* WHAT THIS TASK INVOLVES *
Identify all lines in the data containing the string "assert". Copy them out.

* SOURCE DATA *
(** A change of other fields, or of a process that is in no table. *)
Lemma proc_inv_set s R p c c' :
  proc_inv s R → procs s !! p = Some c → proc_ok c' → p ∉ R ∨ same_keys c c' →
  proc_inv (set_proc p c' s) R.
Proof.
  intros [Hp (Ms & Hs & HMs) (Mx & Hx & HMx) (Mi & Hi & HMi) (Md & Hd & HMd & Hlen)] Hc Hok Hor.
  assert (∀ M, dom M ⊆ R → p ∉ R → M !! p = None) as Hout.
  { intros M HM Hn. apply not_elem_of_dom. set_solver. }
  split; simpl.
  - intros q d. rewrite lookup_insert_Some. intros [[<- <-]|[_ Hq]]; [|by apply Hp].
    split; [|done]. by destruct (Hp p c Hc).
  - exists Ms. split; [|done]. apply (tab_set _ _ _ _ _ c); [done..|].
    destruct Hor as [Hn|Hk]; [left; apply Hout; set_solver|right]. unfold rehash_sid.
    by destruct Hk as (_ & _ & _ & _ & -> & _).
  - exists Mx. split; [|done]. apply (tab_set _ _ _ _ _ c); [done..|].
    destruct Hor as [Hn|Hk]; [left; apply Hout; set_solver|right]. unfold rehash_dtls_id.
    by destruct Hk as (_ & _ & _ & _ & _ & -> & ->).
  - exists Mi. split; [|done]. apply (tab_set _ _ _ _ _ c); [done..|].
    destruct Hor as [Hn|Hk]; [left; apply Hout; set_solver|right]. unfold rehash_ip.
    by destruct Hk as (-> & -> & _).
  - exists Md. split; [|split; [done|]].
    + apply (tab_set _ _ _ _ _ c); [done..|].
      destruct Hor as [Hn|Hk]; [left; apply Hout; set_solver|right]. unfold rehash_dtls_ip.
      by destruct Hk as (_ & _ & -> & -> & _).
    + intros q d. rewrite lookup_insert_Some. intros [[<- <-]|[_ Hq]]; [|by apply Hlen].
      intros H0. destruct Hor as [Hn|Hk]; [apply Hout; set_solver|].
      apply (Hlen p c Hc). destruct Hk as (_ & _ & _ & Hk & _). congruence.
Qed.

Lemma proc_inv_new s R p c :
  proc_inv s R → procs s !! p = None → ptr_ok p → proc_ok c → proc_inv (set_proc p c s) R.
Proof.
  intros Hinv Hc Hp Hok. assert (p ∉ R) as HpR.
  { intros [d Hd]%(proc_inv_live s R p Hinv). congruence. }
  destruct Hinv as [Hps (Ms & Hs & HMs) (Mx & Hx & HMx) (Mi & Hi & HMi) (Md & Hd & HMd & Hlen)].
  split; simpl.
  - intros q d. rewrite lookup_insert_Some. intros [[<- <-]|[_ Hq]]; [done|by apply Hps].
  - exists Ms. split; [by apply tab_new|done].
  - exists Mx. split; [by apply tab_new|done].
  - exists Mi. split; [by apply tab_new|done].
  - exists Md. split; [by apply tab_new|split; [done|]].
    intros q d. rewrite lookup_insert_Some. intros [[<- <-]|[_ Hq]]; [|by apply Hlen].
    intros _. apply not_elem_of_dom. set_solver.
Qed.

Lemma proc_table_add_spec ok s R p c :
  proc_inv s R → procs s !! p = Some c → p ∉ R →
  let '(ret, s') := proc_table_add ok s p c in
  procs s' = procs s ∧
  (ret = 0 ∧ proc_inv s' ({[p]} ∪ R) ∨
   ret = -1 ∧ proc_inv s' R ∧ ∃ n, ok n = false).
Proof.
  intros Hinv Hc HpR. destruct (pi_procs _ _ Hinv p c Hc) as [Hp Hok].
  destruct Hinv as [Hps (Ms & Hs & HMs) (Mx & Hx & HMx) (Mi & Hi & HMi) (Md & Hd & HMd & Hlen)].
  assert (∀ M, dom M ⊆ R → M !! p = None) as Hout.
  { intros M HM. apply not_elem_of_dom. set_solver. }
  unfold proc_table_add. cbv zeta.
  pose proof (tab_add _ _ _ _ (ok 0%nat) p c Hi Hp Hc (Hout _ HMi)) as Ai.
  destruct (htable_add (ok 0%nat) _ _ _ _) as [b ti]. destruct Ai as [Ai Fi].
  destruct b; cbn [negb].
  2:{ split; [done|]. right. split_and!; [done| |eauto]. split; simpl; eauto. }
  cbn [db_dtls_id].
  pose proof (tab_add _ _ _ _ (ok 1%nat) p c Hx Hp Hc (Hout Mx ltac:(set_solver))) as Ax.
  destruct (htable_add (ok 1%nat) _ _ _ _) as [b tx]. destruct Ax as [Ax Fx].
  pose proof (tab_del2 _ _ _ _ _ _ Ai Hc) as Di. rewrite delete_insert_id in Di by auto.
  destruct b; cbn [negb].
  2:{ split; [done|]. right. split_and!; [done| |eauto]. split; simpl; eauto. }
  cbn [db_sid].
  pose proof (tab_add _ _ _ _ (ok 2%nat) p c Hs Hp Hc (Hout Ms ltac:(set_solver))) as As.
  destruct (htable_add (ok 2%nat) _ _ _ _) as [b ts]. destruct As as [As Fs].
  pose proof (tab_del2 _ _ _ _ _ _ Ax Hc) as Dx.
  rewrite delete_insert_id in Dx by (apply Hout; set_solver).
  destruct b; cbn [negb].
  2:{ split; [done|]. right. split_and!; [done| |eauto]. split; simpl; eauto. }
  split; [done|]. left. split; [done|]. split; simpl; [done|eexists; split; [done|]..|].
  1-3: rewrite dom_insert_L; set_solver.
  exists Md. split_and!; [done|set_solver|done].
Qed.

(** [proc_table_update_ip] and [proc_table_update_dtls_ip] change these fields
    only. *)
Definition set_addrs c (a : list Z) (n : Z) (da : list Z) (dn : Z) : proc_st :=
  {| c with remote_addr := a; remote_addr_len := n; dtls_remote_addr := da;
            dtls_remote_addr_len := dn |}.

(** The invariant after the tables of addresses, and the addresses, changed. *)
Lemma proc_inv_addrs s R p c a n da dn ti td tot Mi Md :
  proc_inv s R → procs s !! p = Some c →
  let c' := set_addrs c a n da dn in
  let m := <[p:=c']> (procs s) in
  Z.of_nat (length a) = SOCKADDR_STORAGE_SIZE → Z.of_nat (length da) = SOCKADDR_STORAGE_SIZE →
  0 ≤ dn →
  tab rehash_ip m ti Mi → dom Mi ⊆ R →
  tab rehash_dtls_ip m td Md → dom Md ⊆ R → (dn = 0 → Md !! p = None) →
  (∀ q d, q ≠ p → procs s !! q = Some d → dtls_remote_addr_len d = 0 → Md !! q = None) →
  proc_inv (Procs m (ProcDb ti td (db_dtls_id (proc_table s)) (db_sid (proc_table s)) tot)) R.
Proof.
  intros Hinv Hc c' m Ha Hda Hdn Hti HMi Htd HMd H0 Hlen.
  destruct (pi_procs _ _ Hinv p c Hc) as [Hp Hok].
  destruct Hinv as [Hps (Ms & Hs & HMs) (Mx & Hx & HMx) _ _].
  split; simpl.
  - intros q d. unfold m. rewrite lookup_insert_Some. intros [[<- <-]|[_ Hq]]; [|by apply Hps].
    split; [done|]. destruct Hok. by split.
  - exists Ms. split; [|done]. apply (tab_set _ _ _ _ _ c); auto.
  - exists Mx. split; [|done]. apply (tab_set _ _ _ _ _ c); auto.
  - by exists Mi.
  - exists Md. split_and!; [done..|]. intros q d. unfold m. rewrite lookup_insert_Some.
    intros [[<- <-]|[Hne Hq]]; [done|]. by apply Hlen.
Qed.

Lemma memcpy_storage_spec dst src n :
  Z.of_nat (length dst) = SOCKADDR_STORAGE_SIZE → 0 ≤ n ≤ SOCKADDR_STORAGE_SIZE →
  n ≤ Z.of_nat (length src) →
  ∃ a, memcpy_storage dst src n = Ok a ∧ Z.of_nat (length a) = SOCKADDR_STORAGE_SIZE ∧
    take (Z.to_nat n) a = take (Z.to_nat n) src.
Proof.
  intros Hd Hn Hs. unfold memcpy_storage. eexists. split.
  - rewrite !(proj2 (Z.leb_le _ _)) by lia. done.
  - rewrite length_app, length_take, length_drop. split; [lia|].
    rewrite take_app_le by (rewrite length_take; lia). rewrite take_take. f_equal. lia.
Qed.

Lemma memeq_true a b :
  (length a ≤ length b)%nat → memeq a b = true → take (length a) b = a.
Proof.
  unfold memeq. revert b. induction a as [|x a IH]; intros b Hl Hm; [done|].
  destruct b as [|y b]; [simpl in Hl; lia|]. cbn [memcmp] in Hm. simpl in Hl.
  destruct (Z.eqb_spec x y) as [->|Hne].
  - simpl. f_equal. apply IH; [lia|done].
  - apply Z.eqb_eq in Hm. lia.
Qed.

Lemma memeq_eq a b : length a = length b → memeq a b = true ↔ a = b.
Proof. intros Hl. unfold memeq. by rewrite Z.eqb_eq, memcmp_eq. Qed.

(** An IPv4 or IPv6 socket address. *)
Definition sockaddr_len (n : Z) : Prop := n = 16 ∨ n = 28.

* OUTPUT BELOW *
  assert (∀ M, dom M ⊆ R → p ∉ R → M !! p = None) as Hout.
  intros Hinv Hc Hp Hok. assert (p ∉ R) as HpR.
  assert (∀ M, dom M ⊆ R → M !! p = None) as Hout.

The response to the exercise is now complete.